● EXERCISE:
Return the full listing, character for character.

** EXTRACTED INFORMATION follows **

(** Tickets and answers come only for allocations whose readers are not closed, and a release
    is final. *)
Record evolves (s s' : Reads) : Prop := {
  ev_readings : readings s' = readings s;
  ev_closing : closing s' = closing s;
  ev_instant : instant s' = instant s;
  ev_tickets : forall id t', tickets s' !! id = Some t' ->
    (exists t, tickets s !! id = Some t /\ t_scope t' = t_scope t /\ (t_released t = true -> t_released t' = true)) \/
    s_allocation_id (t_scope t') ∉ closing s;
  ev_answered : exists l, answered s' = l ++ answered s /\ Forall (fun e => subject e.2 ∉ closing s) l;
}.
Lemma evolves_mild s0 s s' : evolves s0 s -> mild s s' -> evolves s0 s'.
Proof.
  intros [Ha Hb Hc Hd Hl] [Ht Hi Hr Hcl Han _]. split; [congruence..| |by rewrite Han].
  intros id t' Hid. by apply Hd, Ht.
Qed.
Lemma evolves_refl s : evolves s s.
Proof. split; try done; [intros id t' Ht; left; by exists t'|by exists []]. Qed.
Lemma evolves_answer s0 s a : evolves s0 s -> subject a ∉ closing s0 -> evolves s0 (answer_ s a).
Proof.
  intros [Ha Hb Hc Hd (l & Hl & Hf)] Hs. split; try done. exists ((instant s, a) :: l). cbn. rewrite Hl.
  by split; [|constructor].
Qed.

(** A step from [s0] is at [s]. *)
Record at_ (s0 s : Reads) : Prop := { at_ok : reads_ok s; at_evolves : evolves s0 s }.
Lemma at_mild s0 s s' : at_ s0 s -> mild s s' -> at_ s0 s'.
Proof. intros [Ho He] Hm. split; [by eapply reads_mild|by eapply evolves_mild]. Qed.
Definition post {A} (s0 : Reads) (Q : A -> Reads -> Prop) (r : result Status A) (s : Reads) : Prop :=
  at_ s0 s /\ forall a, r = Ok a -> Q a s.
Lemma post_err {A} s0 (Q : A -> Reads -> Prop) e s : at_ s0 s -> post s0 Q (Err e) s.
Proof. by split. Qed.
Lemma post_ok {A} s0 (Q : A -> Reads -> Prop) a s : at_ s0 s -> Q a s -> post s0 Q (Ok a) s.
Proof. intros Ha HQ. split; [done|]. by intros ? [= <-]. Qed.
Lemma post_bind {A B} s0 (m : D A) (k : A -> D B) (Q0 : A -> Reads -> Prop) (Q : B -> Reads -> Prop) s :
  at_ s0 s -> mwp m Q0 s -> (forall a s', mild s s' -> at_ s0 s' -> Q0 a s' -> dwp (k a) (post s0 Q) s') ->
  dwp (m ≫= k) (post s0 Q) s.
Proof.
  intros Ha Hm Hk. eapply dwp_mild; [exact Hm| |].
  - intros a s' Hmi HQ0. apply Hk; [done|by eapply at_mild|done].
  - intros e s' Hmi. apply post_err. by eapply at_mild.
Qed.
Lemma post_mild {A} s0 (m : D A) (Q : A -> Reads -> Prop) s : at_ s0 s -> mwp m Q s -> dwp m (post s0 Q) s.
Proof.
  intros Ha Hm. eapply dwp_mwp; [exact Hm| |]; intros; [apply post_ok; [by eapply at_mild|done]|].
  apply post_err. by eapply at_mild.
Qed.

(** ** Reserving *)

Hypothesis fresh_ids : forall l t, l <> [] -> generated (l ++ t) <> generated t.

Lemma generated_unspent s : ~ spent s (generated (asked s)).
Proof. intros (l & t & Hne & Ha & Hg). rewrite Ha in Hg. by apply (fresh_ids l t). Qed.

Lemma allocation_insert a id t r : allocation_tickets a (<[id := t]> r) <=
  allocation_tickets a r + (if of_allocation a t then 1 else 0).
Proof.
  unfold allocation_tickets. destruct (of_allocation a t) eqn:Ha.
  - rewrite map_filter_insert_True by done. rewrite map_size_insert. destruct (_ !! id); unfold Datatypes.id; lia.
  - rewrite map_filter_insert_False by (cbn; congruence). rewrite Z.add_0_r.
    apply (shrunk_allocation a). intros i x Hx. by apply lookup_delete_Some in Hx as [_ Hx].
Qed.

(** A ticket that is written in the place of one, or in a new place. *)
Lemma tickets_insert s id t :
  tickets_ok s -> (size (<[id := t]> (tickets s)) <= 64)%nat ->
  (forall a, allocation_tickets a (<[id := t]> (tickets s)) <= MAX_ALLOCATION_DOWNLOADS) ->
  t_expires t <= instant s + TTL -> spent s id ->
  (forall h, t_handle t = Some h -> exists n0, (n0, Gave (t_scope t) h) ∈ answered s /\ t_expires t <= n0 + TTL) ->
  (forall n sc h, (n, Dropped sc h) ∈ answered s -> FileWire.parse_operation (h_id h) = Ok id -> t_released t = true) ->
  tickets_ok (set_tickets s (<[id := t]> (tickets s))).
Proof.
  intros [H1' H2' H3' H4' H5' H6' H7' H8'] Hsz Hal Hex Hsp Hgi Hdr. split; cbn; [|done| | | | |done|done].
  - unfold MAX_DOWNLOADS. lia.
  - intros i x [[<- <-]|[_ Hx]]%lookup_insert_Some; [done|by eapply H3'].
  - intros i x [[<- <-]|[_ Hx]]%lookup_insert_Some; [done|by eapply H4'].
  - intros i x h [[<- <-]|[_ Hx]]%lookup_insert_Some; [by apply Hgi|by eapply H5'].
  - intros n sc h Hd. destruct (H6' n sc h Hd) as (i & Hp & Hs & Hr). exists i. split_and!; [done|done|].
    intros x [[<- <-]|[_ Hx]]%lookup_insert_Some; [by eapply Hdr|by apply Hr].
Qed.

Definition new_ticket (sc : ReadScope) (c : Context) (path : string) (w i : Z) : Ticket := {|
  t_scope := sc; t_context := c; t_path := path; t_expires := i + TTL; t_expires_unix_ms := i64_saturating_add w TTL;
  t_handle := None; t_released := false
|}.
Lemma reserve_cases sc c path w i id r :
  ((reserve sc c path w i id r).1 = r \/ (reserve sc c path w i id r).1 = prune i r) /\
    (exists e, (reserve sc c path w i id r).2 = Err e) \/
  reserve sc c path w i id r = (<[id := new_ticket sc c path w i]> (prune i r), Ok id) /\
    Z.of_nat (size (prune i r)) < MAX_DOWNLOADS /\
    allocation_tickets (s_allocation_id sc) (prune i r) < MAX_ALLOCATION_DOWNLOADS.
Proof.
  unfold reserve, mbind, ST_bind, lift, modify, get, put, mret, ST_ret, or_invalid.
  destruct (scope_validate sc) as [[]|]; cbn; [|left; split; [by left|by eexists]].
  destruct (Files.validate_path path) as [[]|]; cbn; [|left; split; [by left|by eexists]].
  destruct (ensure _ invalid) as [[]|]; cbn; [|left; split; [by left|by eexists]].
  destruct (ensure _ _) as [[]|] eqn:He; cbn; [|left; split; [by right|by eexists]].
  apply ensure_ok in He. bools. by right.
Qed.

** End of EXTRACTED INFORMATION **

● ANSWER BOX:
(** Tickets and answers come only for allocations whose readers are not closed, and a release
    is final. *)
Record evolves (s s' : Reads) : Prop := {
  ev_readings : readings s' = readings s;
  ev_closing : closing s' = closing s;
  ev_instant : instant s' = instant s;
  ev_tickets : forall id t', tickets s' !! id = Some t' ->
    (exists t, tickets s !! id = Some t /\ t_scope t' = t_scope t /\ (t_released t = true -> t_released t' = true)) \/
    s_allocation_id (t_scope t') ∉ closing s;
  ev_answered : exists l, answered s' = l ++ answered s /\ Forall (fun e => subject e.2 ∉ closing s) l;
}.
Lemma evolves_mild s0 s s' : evolves s0 s -> mild s s' -> evolves s0 s'.
Proof.
  intros [Ha Hb Hc Hd Hl] [Ht Hi Hr Hcl Han _]. split; [congruence..| |by rewrite Han].
  intros id t' Hid. by apply Hd, Ht.
Qed.
Lemma evolves_refl s : evolves s s.
Proof. split; try done; [intros id t' Ht; left; by exists t'|by exists []]. Qed.
Lemma evolves_answer s0 s a : evolves s0 s -> subject a ∉ closing s0 -> evolves s0 (answer_ s a).
Proof.
  intros [Ha Hb Hc Hd (l & Hl & Hf)] Hs. split; try done. exists ((instant s, a) :: l). cbn. rewrite Hl.
  by split; [|constructor].
Qed.

(** A step from [s0] is at [s]. *)
Record at_ (s0 s : Reads) : Prop := { at_ok : reads_ok s; at_evolves : evolves s0 s }.
Lemma at_mild s0 s s' : at_ s0 s -> mild s s' -> at_ s0 s'.
Proof. intros [Ho He] Hm. split; [by eapply reads_mild|by eapply evolves_mild]. Qed.
Definition post {A} (s0 : Reads) (Q : A -> Reads -> Prop) (r : result Status A) (s : Reads) : Prop :=
  at_ s0 s /\ forall a, r = Ok a -> Q a s.
Lemma post_err {A} s0 (Q : A -> Reads -> Prop) e s : at_ s0 s -> post s0 Q (Err e) s.
Proof. by split. Qed.
Lemma post_ok {A} s0 (Q : A -> Reads -> Prop) a s : at_ s0 s -> Q a s -> post s0 Q (Ok a) s.
Proof. intros Ha HQ. split; [done|]. by intros ? [= <-]. Qed.
Lemma post_bind {A B} s0 (m : D A) (k : A -> D B) (Q0 : A -> Reads -> Prop) (Q : B -> Reads -> Prop) s :
  at_ s0 s -> mwp m Q0 s -> (forall a s', mild s s' -> at_ s0 s' -> Q0 a s' -> dwp (k a) (post s0 Q) s') ->
  dwp (m ≫= k) (post s0 Q) s.
Proof.
  intros Ha Hm Hk. eapply dwp_mild; [exact Hm| |].
  - intros a s' Hmi HQ0. apply Hk; [done|by eapply at_mild|done].
  - intros e s' Hmi. apply post_err. by eapply at_mild.
Qed.
Lemma post_mild {A} s0 (m : D A) (Q : A -> Reads -> Prop) s : at_ s0 s -> mwp m Q s -> dwp m (post s0 Q) s.
Proof.
  intros Ha Hm. eapply dwp_mwp; [exact Hm| |]; intros; [apply post_ok; [by eapply at_mild|done]|].
  apply post_err. by eapply at_mild.
Qed.

(** ** Reserving *)

Hypothesis fresh_ids : forall l t, l <> [] -> generated (l ++ t) <> generated t.

Lemma generated_unspent s : ~ spent s (generated (asked s)).
Proof. intros (l & t & Hne & Ha & Hg). rewrite Ha in Hg. by apply (fresh_ids l t). Qed.

Lemma allocation_insert a id t r : allocation_tickets a (<[id := t]> r) <=
  allocation_tickets a r + (if of_allocation a t then 1 else 0).
Proof.
  unfold allocation_tickets. destruct (of_allocation a t) eqn:Ha.
  - rewrite map_filter_insert_True by done. rewrite map_size_insert. destruct (_ !! id); unfold Datatypes.id; lia.
  - rewrite map_filter_insert_False by (cbn; congruence). rewrite Z.add_0_r.
    apply (shrunk_allocation a). intros i x Hx. by apply lookup_delete_Some in Hx as [_ Hx].
Qed.

(** A ticket that is written in the place of one, or in a new place. *)
Lemma tickets_insert s id t :
  tickets_ok s -> (size (<[id := t]> (tickets s)) <= 64)%nat ->
  (forall a, allocation_tickets a (<[id := t]> (tickets s)) <= MAX_ALLOCATION_DOWNLOADS) ->
  t_expires t <= instant s + TTL -> spent s id ->
  (forall h, t_handle t = Some h -> exists n0, (n0, Gave (t_scope t) h) ∈ answered s /\ t_expires t <= n0 + TTL) ->
  (forall n sc h, (n, Dropped sc h) ∈ answered s -> FileWire.parse_operation (h_id h) = Ok id -> t_released t = true) ->
  tickets_ok (set_tickets s (<[id := t]> (tickets s))).
Proof.
  intros [H1' H2' H3' H4' H5' H6' H7' H8'] Hsz Hal Hex Hsp Hgi Hdr. split; cbn; [|done| | | | |done|done].
  - unfold MAX_DOWNLOADS. lia.
  - intros i x [[<- <-]|[_ Hx]]%lookup_insert_Some; [done|by eapply H3'].
  - intros i x [[<- <-]|[_ Hx]]%lookup_insert_Some; [done|by eapply H4'].
  - intros i x h [[<- <-]|[_ Hx]]%lookup_insert_Some; [by apply Hgi|by eapply H5'].
  - intros n sc h Hd. destruct (H6' n sc h Hd) as (i & Hp & Hs & Hr). exists i. split_and!; [done|done|].
    intros x [[<- <-]|[_ Hx]]%lookup_insert_Some; [by eapply Hdr|by apply Hr].
Qed.

Definition new_ticket (sc : ReadScope) (c : Context) (path : string) (w i : Z) : Ticket := {|
  t_scope := sc; t_context := c; t_path := path; t_expires := i + TTL; t_expires_unix_ms := i64_saturating_add w TTL;
  t_handle := None; t_released := false
|}.
Lemma reserve_cases sc c path w i id r :
  ((reserve sc c path w i id r).1 = r \/ (reserve sc c path w i id r).1 = prune i r) /\
    (exists e, (reserve sc c path w i id r).2 = Err e) \/
  reserve sc c path w i id r = (<[id := new_ticket sc c path w i]> (prune i r), Ok id) /\
    Z.of_nat (size (prune i r)) < MAX_DOWNLOADS /\
    allocation_tickets (s_allocation_id sc) (prune i r) < MAX_ALLOCATION_DOWNLOADS.
Proof.
  unfold reserve, mbind, ST_bind, lift, modify, get, put, mret, ST_ret, or_invalid.
  destruct (scope_validate sc) as [[]|]; cbn; [|left; split; [by left|by eexists]].
  destruct (Files.validate_path path) as [[]|]; cbn; [|left; split; [by left|by eexists]].
  destruct (ensure _ invalid) as [[]|]; cbn; [|left; split; [by left|by eexists]].
  destruct (ensure _ _) as [[]|] eqn:He; cbn; [|left; split; [by right|by eexists]].
  apply ensure_ok in He. bools. by right.
Qed.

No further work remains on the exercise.